-- YOUR TASK --
Among the entries below, find every line that contains the string "congruence", then copy it.

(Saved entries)
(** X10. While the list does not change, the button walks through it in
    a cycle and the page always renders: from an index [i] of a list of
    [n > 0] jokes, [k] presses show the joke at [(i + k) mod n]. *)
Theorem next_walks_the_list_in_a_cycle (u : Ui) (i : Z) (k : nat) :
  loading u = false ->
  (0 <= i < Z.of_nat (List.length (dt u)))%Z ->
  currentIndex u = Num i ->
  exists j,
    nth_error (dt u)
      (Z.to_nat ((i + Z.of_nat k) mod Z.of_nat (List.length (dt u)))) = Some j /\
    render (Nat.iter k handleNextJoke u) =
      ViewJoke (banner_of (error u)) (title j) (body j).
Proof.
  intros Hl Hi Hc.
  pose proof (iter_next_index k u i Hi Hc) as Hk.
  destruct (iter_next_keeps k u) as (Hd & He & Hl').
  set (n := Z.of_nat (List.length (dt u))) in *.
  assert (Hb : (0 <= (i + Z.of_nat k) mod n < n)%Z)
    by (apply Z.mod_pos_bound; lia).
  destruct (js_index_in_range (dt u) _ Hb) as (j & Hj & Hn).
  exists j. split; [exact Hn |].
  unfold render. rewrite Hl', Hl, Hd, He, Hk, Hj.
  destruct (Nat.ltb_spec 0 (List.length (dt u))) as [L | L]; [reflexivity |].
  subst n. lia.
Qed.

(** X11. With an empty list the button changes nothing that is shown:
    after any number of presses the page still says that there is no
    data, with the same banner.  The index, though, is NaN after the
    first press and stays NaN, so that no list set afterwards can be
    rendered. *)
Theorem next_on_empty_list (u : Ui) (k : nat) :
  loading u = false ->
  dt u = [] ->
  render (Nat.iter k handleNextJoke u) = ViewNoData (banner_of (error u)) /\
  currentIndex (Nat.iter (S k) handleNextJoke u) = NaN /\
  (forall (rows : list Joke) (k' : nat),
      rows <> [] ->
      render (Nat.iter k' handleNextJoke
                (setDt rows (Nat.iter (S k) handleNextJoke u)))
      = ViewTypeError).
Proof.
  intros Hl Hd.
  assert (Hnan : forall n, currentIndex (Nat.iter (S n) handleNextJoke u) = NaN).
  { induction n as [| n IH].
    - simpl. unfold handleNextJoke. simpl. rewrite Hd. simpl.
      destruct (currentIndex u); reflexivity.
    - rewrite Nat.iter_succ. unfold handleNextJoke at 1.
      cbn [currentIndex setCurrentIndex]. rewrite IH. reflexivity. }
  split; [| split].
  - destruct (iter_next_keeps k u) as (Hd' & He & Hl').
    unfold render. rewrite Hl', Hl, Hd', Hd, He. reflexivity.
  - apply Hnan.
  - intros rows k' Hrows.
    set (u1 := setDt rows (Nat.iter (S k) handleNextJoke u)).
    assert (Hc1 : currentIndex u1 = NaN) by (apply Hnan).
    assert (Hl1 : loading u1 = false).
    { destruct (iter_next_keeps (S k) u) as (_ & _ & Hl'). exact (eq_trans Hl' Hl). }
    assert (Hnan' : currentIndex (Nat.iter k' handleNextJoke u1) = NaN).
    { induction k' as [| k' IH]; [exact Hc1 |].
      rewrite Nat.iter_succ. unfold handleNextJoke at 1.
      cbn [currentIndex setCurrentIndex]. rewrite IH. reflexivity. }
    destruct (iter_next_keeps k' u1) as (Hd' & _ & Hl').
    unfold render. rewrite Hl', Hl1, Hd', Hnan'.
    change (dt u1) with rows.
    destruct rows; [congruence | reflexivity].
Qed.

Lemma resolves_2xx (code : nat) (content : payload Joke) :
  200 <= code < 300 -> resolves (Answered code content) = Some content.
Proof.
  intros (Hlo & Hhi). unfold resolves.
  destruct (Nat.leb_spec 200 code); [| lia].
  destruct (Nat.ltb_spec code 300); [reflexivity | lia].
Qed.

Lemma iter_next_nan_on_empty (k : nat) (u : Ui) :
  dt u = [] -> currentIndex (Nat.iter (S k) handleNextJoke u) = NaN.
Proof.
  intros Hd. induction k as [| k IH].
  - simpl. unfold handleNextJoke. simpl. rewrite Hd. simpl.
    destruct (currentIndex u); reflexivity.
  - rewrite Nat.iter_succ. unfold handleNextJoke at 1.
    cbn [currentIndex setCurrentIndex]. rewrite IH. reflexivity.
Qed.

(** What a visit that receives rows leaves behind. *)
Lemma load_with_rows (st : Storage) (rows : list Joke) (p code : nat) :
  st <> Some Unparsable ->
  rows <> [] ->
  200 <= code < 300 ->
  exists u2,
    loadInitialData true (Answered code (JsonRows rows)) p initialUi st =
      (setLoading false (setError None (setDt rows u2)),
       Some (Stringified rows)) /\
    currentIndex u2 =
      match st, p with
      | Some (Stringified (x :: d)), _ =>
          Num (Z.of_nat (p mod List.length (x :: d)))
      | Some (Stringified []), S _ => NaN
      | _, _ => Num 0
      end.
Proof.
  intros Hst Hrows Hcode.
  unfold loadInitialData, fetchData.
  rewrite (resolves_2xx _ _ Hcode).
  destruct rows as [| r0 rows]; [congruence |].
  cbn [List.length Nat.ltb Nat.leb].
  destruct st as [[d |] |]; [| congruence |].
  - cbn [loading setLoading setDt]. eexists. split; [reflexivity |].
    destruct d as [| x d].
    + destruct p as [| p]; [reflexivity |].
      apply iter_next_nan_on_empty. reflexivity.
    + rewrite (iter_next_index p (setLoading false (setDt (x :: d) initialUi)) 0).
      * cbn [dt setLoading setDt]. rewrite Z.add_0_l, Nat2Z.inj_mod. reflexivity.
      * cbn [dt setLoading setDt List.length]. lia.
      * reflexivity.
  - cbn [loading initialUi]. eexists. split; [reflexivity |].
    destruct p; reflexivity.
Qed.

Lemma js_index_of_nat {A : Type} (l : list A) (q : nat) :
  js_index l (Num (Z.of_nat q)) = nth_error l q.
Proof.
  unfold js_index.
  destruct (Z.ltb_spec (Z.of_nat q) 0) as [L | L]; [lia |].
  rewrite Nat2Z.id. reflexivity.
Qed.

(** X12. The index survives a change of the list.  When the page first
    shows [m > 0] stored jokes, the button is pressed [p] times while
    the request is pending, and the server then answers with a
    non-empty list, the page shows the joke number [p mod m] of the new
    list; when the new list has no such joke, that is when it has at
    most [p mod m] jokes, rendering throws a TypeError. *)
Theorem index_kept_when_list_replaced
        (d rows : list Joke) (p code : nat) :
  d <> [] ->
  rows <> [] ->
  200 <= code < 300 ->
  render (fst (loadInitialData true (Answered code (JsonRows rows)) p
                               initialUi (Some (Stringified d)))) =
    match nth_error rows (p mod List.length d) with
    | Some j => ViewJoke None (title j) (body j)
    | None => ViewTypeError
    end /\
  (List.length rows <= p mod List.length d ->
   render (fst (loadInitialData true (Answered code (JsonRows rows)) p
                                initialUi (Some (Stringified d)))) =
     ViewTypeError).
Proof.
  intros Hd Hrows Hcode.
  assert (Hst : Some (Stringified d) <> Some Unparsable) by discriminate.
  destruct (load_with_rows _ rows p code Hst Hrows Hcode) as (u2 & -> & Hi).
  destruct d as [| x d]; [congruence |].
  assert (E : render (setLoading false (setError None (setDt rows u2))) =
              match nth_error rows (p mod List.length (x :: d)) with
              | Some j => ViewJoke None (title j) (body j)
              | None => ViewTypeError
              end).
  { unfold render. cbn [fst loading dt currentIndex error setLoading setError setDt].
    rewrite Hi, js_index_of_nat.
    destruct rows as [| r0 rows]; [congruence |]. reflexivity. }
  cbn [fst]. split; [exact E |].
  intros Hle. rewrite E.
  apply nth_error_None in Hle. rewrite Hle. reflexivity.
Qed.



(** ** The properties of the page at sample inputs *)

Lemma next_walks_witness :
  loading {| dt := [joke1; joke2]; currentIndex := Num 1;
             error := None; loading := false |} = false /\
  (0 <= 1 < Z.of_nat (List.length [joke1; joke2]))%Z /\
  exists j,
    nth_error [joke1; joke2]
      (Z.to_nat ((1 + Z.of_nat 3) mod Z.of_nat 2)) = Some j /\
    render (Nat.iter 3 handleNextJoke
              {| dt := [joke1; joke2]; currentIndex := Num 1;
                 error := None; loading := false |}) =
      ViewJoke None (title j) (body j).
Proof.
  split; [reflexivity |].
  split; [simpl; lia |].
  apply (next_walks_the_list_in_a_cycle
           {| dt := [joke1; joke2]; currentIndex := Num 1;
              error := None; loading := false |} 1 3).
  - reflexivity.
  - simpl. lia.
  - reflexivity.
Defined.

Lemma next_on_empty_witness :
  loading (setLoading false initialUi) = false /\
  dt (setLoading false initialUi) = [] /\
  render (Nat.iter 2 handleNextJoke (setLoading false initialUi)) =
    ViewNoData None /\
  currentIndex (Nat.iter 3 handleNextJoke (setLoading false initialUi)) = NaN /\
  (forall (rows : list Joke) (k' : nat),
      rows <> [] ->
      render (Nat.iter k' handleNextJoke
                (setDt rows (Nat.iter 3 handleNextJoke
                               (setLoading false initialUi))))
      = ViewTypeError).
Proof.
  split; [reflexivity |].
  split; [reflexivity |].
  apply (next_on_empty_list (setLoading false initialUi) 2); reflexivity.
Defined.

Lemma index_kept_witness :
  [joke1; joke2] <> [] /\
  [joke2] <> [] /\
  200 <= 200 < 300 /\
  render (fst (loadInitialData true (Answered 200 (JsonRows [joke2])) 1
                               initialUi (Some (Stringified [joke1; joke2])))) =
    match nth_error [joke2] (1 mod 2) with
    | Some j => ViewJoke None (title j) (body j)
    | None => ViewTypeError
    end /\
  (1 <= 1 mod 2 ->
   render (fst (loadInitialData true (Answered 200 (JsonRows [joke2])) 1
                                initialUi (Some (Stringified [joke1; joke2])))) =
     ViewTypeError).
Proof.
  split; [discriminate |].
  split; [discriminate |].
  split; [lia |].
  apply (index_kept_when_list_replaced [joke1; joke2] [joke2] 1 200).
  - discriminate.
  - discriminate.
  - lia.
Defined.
--
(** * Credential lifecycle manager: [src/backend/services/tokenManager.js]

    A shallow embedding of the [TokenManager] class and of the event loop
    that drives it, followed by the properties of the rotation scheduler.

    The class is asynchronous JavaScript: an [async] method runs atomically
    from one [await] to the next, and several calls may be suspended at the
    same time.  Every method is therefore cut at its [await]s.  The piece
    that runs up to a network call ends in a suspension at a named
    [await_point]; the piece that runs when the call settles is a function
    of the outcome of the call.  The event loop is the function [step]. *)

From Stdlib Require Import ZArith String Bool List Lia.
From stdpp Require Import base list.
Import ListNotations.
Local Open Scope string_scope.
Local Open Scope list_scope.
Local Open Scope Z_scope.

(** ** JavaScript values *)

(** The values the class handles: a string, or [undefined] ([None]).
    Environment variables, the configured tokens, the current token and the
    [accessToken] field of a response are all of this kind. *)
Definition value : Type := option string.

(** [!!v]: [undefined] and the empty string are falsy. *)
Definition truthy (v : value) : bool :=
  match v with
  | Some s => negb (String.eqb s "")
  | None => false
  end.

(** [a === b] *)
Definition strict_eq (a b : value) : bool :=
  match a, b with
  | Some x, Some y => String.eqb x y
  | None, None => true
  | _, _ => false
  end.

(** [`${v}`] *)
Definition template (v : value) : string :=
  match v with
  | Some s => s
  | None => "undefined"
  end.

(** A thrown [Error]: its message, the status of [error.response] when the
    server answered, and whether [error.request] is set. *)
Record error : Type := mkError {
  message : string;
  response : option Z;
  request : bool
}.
---
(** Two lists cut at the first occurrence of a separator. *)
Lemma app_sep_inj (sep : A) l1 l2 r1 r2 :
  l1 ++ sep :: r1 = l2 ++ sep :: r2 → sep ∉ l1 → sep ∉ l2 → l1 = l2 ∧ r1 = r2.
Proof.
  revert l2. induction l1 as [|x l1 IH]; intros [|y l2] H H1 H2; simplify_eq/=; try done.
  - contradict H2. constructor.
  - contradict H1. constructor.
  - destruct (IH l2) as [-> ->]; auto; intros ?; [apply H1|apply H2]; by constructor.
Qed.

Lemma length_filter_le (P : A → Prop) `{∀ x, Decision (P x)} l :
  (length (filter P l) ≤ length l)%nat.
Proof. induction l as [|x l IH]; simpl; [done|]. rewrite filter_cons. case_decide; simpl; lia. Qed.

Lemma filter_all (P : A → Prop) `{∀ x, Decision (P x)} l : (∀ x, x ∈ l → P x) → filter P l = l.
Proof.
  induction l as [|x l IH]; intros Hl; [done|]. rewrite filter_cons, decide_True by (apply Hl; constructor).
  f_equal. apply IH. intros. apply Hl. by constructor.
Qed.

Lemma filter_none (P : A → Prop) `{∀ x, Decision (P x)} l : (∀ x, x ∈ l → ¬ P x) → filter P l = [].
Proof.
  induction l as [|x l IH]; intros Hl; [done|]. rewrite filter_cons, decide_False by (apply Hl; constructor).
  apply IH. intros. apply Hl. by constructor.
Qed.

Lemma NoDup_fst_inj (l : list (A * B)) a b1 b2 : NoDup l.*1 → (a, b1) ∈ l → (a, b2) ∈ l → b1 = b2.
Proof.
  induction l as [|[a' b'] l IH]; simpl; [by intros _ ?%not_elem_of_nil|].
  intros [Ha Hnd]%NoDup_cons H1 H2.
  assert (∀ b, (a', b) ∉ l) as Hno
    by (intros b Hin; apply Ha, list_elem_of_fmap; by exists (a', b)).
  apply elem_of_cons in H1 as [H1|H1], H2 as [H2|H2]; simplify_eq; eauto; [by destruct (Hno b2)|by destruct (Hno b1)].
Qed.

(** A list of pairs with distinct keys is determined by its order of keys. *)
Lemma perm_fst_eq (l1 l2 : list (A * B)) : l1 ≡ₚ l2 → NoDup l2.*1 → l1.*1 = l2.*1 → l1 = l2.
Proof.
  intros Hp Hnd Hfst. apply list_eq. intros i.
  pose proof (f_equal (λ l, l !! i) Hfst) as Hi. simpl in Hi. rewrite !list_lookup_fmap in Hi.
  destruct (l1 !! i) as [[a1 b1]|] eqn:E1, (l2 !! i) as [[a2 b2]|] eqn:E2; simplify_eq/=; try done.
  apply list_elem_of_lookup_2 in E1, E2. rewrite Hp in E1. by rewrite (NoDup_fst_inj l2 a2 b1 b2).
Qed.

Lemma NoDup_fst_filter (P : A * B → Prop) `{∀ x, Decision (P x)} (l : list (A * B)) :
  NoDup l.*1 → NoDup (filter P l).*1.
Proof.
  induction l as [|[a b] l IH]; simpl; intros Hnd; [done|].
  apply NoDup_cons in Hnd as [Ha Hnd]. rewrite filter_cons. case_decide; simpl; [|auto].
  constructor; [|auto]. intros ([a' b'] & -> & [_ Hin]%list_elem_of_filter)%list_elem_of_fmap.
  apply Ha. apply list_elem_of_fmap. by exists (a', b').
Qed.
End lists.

-- EXERCISE OUTPUT --
    destruct rows; [congruence | reflexivity].
  destruct rows as [| r0 rows]; [congruence |].
  destruct st as [[d |] |]; [| congruence |].
  destruct d as [| x d]; [congruence |].
    destruct rows as [| r0 rows]; [congruence |]. reflexivity. }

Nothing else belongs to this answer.